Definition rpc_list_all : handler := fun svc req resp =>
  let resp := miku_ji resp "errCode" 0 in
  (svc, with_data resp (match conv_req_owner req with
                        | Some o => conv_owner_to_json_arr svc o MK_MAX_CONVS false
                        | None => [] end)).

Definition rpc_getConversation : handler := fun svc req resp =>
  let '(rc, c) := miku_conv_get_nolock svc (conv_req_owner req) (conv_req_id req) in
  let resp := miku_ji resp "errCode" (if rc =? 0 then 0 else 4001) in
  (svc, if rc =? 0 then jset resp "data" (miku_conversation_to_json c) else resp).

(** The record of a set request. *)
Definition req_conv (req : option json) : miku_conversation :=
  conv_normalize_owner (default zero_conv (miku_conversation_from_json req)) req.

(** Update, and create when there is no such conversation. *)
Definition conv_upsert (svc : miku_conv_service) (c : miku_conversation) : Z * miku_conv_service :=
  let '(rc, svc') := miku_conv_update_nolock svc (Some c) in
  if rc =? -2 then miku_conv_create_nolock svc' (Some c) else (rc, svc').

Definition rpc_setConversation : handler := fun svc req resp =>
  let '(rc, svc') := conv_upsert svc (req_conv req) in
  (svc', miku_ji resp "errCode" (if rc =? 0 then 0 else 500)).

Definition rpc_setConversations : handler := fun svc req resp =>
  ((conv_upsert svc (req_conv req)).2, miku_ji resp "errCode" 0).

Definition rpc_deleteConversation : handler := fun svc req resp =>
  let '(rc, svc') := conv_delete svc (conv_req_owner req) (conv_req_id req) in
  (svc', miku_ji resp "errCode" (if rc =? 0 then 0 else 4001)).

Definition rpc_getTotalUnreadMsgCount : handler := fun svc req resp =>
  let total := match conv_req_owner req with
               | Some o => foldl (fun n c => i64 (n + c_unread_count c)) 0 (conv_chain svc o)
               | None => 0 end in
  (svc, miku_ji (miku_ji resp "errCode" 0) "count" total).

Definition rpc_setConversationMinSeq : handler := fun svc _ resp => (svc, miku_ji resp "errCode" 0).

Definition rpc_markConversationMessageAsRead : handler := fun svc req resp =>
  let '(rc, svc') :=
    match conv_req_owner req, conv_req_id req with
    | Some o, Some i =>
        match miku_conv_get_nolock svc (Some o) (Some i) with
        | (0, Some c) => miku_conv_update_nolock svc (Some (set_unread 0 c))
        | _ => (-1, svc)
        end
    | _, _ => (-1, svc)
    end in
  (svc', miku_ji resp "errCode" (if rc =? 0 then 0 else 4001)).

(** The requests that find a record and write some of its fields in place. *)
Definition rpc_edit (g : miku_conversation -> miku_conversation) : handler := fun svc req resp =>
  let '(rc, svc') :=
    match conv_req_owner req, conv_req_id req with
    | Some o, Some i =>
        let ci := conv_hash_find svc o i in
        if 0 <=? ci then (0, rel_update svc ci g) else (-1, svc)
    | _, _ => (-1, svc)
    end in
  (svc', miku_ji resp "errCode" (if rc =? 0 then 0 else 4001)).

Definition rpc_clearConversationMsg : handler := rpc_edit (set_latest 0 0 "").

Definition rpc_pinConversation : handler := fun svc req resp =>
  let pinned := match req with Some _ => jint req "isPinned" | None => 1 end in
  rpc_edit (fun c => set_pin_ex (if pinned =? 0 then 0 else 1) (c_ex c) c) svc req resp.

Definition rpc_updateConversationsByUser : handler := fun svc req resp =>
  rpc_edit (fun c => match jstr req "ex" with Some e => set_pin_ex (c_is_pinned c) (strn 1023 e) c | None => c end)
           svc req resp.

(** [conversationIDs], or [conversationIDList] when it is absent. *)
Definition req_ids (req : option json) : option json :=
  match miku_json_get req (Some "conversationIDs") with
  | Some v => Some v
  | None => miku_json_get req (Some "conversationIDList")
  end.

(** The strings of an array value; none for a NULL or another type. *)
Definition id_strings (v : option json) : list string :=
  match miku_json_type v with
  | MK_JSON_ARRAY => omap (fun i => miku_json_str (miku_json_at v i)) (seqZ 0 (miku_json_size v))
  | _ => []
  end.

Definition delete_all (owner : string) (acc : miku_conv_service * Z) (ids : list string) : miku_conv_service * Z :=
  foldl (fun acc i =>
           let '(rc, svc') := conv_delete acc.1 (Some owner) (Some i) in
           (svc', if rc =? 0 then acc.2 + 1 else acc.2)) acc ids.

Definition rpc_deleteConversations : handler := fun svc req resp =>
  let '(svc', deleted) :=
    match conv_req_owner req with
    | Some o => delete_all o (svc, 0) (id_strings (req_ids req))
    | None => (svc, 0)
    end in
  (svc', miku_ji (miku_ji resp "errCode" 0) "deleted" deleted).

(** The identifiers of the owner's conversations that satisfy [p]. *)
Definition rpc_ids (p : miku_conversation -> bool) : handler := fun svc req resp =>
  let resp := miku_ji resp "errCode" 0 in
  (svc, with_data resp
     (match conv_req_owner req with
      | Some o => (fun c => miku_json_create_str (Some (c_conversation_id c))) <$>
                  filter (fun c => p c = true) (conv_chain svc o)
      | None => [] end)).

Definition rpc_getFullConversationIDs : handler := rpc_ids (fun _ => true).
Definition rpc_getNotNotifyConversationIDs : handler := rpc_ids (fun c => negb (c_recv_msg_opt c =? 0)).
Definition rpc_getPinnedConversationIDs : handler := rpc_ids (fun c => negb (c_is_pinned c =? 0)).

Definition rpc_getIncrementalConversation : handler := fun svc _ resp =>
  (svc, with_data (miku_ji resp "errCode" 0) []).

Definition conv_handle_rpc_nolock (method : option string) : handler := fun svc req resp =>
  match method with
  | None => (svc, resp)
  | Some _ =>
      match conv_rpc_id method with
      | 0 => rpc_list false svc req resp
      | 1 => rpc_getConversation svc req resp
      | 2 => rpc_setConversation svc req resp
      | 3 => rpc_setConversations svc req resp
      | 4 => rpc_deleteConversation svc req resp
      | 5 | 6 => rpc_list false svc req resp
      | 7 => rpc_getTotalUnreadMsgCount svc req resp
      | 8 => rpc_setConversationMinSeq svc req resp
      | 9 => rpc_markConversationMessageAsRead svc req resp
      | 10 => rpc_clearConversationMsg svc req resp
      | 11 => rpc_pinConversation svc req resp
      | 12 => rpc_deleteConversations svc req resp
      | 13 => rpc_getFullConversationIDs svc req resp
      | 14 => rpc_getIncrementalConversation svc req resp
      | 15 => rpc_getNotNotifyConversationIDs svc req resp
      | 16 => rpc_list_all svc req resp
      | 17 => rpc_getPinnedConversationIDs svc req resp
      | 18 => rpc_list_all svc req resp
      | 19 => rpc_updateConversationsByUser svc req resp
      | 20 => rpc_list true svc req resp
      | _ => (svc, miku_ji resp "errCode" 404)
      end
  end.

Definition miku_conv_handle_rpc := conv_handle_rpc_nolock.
_ _ _ _ _
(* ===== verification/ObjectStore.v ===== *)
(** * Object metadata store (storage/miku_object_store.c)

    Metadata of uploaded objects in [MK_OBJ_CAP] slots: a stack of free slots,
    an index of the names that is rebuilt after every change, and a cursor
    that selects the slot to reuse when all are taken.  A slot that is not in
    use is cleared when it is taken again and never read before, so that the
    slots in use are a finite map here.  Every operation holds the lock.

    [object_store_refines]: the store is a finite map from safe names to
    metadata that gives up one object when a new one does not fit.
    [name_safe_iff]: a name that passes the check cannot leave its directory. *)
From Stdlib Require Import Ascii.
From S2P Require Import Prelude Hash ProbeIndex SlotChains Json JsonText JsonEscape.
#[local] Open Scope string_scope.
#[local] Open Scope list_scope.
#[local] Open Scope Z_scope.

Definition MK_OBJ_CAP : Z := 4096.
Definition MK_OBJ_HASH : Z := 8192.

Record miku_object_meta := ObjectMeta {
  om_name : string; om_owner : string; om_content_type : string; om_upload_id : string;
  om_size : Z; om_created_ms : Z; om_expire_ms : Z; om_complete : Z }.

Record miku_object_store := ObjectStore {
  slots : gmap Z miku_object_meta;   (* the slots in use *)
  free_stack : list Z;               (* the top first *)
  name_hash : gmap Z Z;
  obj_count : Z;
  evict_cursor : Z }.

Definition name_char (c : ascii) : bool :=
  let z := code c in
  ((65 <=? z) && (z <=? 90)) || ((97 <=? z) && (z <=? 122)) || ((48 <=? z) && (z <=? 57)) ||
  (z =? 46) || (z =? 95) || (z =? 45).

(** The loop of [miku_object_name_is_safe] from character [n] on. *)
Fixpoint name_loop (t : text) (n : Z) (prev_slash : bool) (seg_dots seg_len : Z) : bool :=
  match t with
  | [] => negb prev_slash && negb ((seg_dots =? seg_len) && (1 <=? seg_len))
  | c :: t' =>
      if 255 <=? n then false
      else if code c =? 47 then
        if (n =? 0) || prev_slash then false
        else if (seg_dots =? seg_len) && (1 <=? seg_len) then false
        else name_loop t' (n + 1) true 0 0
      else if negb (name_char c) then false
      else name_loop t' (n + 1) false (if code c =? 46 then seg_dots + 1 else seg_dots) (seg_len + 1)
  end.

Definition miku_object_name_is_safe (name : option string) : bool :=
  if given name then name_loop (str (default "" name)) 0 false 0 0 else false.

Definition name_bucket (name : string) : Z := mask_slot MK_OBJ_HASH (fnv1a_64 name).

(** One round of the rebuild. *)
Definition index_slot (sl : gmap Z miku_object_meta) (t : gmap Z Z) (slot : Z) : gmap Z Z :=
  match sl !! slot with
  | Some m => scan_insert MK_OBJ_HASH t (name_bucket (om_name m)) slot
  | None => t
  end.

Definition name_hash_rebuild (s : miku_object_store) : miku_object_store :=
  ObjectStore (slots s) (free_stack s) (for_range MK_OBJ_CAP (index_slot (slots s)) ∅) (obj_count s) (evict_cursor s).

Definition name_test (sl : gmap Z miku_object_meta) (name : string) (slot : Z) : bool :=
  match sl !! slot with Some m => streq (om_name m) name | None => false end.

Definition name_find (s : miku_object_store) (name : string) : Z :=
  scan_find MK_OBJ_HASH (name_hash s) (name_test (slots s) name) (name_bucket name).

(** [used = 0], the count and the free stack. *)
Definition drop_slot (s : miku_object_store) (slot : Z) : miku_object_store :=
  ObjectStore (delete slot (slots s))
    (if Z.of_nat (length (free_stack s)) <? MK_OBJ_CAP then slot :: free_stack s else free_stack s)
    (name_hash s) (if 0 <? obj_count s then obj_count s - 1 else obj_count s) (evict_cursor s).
_ _ _ _ _
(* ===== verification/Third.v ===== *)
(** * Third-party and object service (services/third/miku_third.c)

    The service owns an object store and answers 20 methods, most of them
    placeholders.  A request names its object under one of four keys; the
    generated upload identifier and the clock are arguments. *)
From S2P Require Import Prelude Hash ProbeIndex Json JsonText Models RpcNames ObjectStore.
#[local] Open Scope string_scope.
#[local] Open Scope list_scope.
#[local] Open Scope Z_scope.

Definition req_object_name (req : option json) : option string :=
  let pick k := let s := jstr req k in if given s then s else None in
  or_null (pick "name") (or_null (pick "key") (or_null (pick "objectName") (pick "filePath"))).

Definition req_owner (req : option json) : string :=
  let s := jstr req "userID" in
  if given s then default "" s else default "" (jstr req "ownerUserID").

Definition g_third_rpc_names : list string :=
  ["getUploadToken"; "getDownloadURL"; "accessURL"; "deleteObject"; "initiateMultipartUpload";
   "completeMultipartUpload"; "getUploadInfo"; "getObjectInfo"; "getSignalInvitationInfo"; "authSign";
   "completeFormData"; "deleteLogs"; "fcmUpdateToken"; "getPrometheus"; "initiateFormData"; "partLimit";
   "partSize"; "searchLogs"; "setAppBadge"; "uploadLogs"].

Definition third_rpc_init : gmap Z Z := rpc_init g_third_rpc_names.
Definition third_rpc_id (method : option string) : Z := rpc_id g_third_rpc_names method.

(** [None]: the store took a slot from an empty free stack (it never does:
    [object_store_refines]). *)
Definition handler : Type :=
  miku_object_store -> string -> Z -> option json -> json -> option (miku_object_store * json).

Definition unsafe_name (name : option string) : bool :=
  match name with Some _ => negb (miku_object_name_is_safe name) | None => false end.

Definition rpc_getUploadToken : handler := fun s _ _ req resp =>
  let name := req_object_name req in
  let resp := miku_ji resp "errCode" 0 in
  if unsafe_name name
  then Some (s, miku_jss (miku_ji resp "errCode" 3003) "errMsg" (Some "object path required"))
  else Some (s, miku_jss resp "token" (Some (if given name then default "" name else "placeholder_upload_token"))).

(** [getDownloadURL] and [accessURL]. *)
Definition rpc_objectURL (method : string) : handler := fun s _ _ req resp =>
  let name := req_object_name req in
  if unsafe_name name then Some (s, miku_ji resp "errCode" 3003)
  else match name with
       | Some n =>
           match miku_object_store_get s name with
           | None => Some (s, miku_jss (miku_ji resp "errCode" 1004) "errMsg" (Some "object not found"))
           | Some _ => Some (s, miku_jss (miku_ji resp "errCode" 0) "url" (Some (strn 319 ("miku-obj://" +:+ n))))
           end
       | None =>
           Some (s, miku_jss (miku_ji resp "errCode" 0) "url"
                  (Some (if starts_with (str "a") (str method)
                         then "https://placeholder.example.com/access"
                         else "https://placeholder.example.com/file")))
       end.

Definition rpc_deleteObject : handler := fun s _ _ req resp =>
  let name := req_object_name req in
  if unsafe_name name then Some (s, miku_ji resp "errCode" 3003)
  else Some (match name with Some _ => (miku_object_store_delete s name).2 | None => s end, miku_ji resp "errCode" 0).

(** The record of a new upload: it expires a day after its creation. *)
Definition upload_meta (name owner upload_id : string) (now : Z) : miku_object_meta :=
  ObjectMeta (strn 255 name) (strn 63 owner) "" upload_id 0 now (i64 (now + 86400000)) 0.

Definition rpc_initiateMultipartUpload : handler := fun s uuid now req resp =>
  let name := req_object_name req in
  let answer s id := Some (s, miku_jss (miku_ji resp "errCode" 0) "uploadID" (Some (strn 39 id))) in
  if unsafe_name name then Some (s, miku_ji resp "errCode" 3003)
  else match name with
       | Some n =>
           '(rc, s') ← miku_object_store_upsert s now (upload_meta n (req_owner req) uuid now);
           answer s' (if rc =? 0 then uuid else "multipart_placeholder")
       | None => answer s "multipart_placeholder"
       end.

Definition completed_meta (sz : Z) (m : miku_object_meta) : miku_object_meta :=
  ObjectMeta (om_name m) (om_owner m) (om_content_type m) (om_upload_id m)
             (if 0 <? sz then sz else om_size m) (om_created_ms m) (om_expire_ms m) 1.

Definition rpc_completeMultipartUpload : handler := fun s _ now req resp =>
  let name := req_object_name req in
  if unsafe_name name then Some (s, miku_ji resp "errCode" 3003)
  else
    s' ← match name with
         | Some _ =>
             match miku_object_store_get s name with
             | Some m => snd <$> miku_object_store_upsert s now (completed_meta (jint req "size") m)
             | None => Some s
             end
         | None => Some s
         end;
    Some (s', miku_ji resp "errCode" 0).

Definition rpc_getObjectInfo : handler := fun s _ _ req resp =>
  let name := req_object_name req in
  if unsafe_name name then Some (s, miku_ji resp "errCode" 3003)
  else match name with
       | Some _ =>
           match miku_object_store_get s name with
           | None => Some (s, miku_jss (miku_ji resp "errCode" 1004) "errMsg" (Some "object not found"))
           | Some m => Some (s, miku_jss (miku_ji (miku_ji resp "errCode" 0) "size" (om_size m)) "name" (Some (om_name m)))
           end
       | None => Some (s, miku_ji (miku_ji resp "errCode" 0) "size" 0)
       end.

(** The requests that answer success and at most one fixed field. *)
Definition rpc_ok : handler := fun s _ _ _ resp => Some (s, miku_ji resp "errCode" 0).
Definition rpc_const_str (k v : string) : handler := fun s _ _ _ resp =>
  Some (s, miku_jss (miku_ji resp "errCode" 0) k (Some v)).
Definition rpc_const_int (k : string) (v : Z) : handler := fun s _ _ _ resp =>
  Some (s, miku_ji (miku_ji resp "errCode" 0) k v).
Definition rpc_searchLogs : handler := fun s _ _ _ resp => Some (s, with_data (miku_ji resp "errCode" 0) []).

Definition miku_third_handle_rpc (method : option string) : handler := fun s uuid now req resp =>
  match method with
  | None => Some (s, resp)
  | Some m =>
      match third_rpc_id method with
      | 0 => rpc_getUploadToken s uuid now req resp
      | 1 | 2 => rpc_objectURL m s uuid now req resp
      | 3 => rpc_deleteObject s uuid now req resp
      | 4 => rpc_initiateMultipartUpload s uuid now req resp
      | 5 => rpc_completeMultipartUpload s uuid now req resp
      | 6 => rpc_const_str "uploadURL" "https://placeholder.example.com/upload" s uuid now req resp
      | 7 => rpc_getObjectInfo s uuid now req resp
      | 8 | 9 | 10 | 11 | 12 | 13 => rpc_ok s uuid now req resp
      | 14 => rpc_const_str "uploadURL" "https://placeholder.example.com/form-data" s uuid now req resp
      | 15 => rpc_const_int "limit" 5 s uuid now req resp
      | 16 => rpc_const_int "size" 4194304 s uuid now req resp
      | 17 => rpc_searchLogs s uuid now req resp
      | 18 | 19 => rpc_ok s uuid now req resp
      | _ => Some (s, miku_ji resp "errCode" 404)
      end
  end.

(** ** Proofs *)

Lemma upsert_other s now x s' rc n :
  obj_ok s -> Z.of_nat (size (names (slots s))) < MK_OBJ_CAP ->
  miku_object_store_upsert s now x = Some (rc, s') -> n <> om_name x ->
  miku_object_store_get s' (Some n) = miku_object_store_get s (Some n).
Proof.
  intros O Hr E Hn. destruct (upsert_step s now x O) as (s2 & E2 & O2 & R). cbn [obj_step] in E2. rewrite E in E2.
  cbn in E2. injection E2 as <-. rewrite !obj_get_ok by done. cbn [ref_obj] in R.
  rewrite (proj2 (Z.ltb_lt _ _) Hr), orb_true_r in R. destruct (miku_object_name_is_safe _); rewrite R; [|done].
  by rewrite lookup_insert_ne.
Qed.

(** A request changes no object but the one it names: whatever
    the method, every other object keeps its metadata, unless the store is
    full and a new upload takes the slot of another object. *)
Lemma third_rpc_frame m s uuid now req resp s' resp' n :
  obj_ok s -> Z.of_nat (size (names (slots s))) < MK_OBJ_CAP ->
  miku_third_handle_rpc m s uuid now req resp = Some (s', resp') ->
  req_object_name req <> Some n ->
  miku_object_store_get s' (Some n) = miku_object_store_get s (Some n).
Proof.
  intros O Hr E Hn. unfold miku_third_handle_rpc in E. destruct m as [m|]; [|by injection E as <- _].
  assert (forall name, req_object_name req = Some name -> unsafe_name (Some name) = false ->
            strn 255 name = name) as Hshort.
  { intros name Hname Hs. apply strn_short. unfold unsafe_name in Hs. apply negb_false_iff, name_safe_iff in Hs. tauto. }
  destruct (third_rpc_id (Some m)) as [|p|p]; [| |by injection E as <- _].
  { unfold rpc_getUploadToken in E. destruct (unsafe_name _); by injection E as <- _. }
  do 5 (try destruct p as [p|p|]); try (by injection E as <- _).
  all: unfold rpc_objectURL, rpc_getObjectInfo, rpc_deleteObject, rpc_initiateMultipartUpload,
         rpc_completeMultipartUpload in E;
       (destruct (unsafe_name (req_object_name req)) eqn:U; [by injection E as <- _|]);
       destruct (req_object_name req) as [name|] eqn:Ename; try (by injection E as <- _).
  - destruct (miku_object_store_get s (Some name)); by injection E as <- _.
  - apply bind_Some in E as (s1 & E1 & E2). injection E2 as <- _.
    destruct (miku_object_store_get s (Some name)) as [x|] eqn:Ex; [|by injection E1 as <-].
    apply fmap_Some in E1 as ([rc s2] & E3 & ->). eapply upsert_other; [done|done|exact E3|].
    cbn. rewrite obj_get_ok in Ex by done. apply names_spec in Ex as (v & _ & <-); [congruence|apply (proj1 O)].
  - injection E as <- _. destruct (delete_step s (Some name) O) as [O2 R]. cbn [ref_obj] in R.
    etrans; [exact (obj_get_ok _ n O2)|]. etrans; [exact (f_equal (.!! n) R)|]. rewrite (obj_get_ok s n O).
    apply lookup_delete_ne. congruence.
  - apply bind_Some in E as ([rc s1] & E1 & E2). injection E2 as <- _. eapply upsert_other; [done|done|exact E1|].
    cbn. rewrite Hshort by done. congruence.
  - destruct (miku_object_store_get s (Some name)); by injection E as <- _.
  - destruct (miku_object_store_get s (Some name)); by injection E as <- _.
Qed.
_ _ _ _ _
_Task to complete_: Output, from the data above, the lines from the line with "Definition drop_slot (s" to the line with "(name_hash s) (if" exactly as they stand, both ends included and nothing else.

_Task result_:
Definition drop_slot (s : miku_object_store) (slot : Z) : miku_object_store :=
  ObjectStore (delete slot (slots s))
    (if Z.of_nat (length (free_stack s)) <? MK_OBJ_CAP then slot :: free_stack s else free_stack s)
    (name_hash s) (if 0 <? obj_count s then obj_count s - 1 else obj_count s) (evict_cursor s).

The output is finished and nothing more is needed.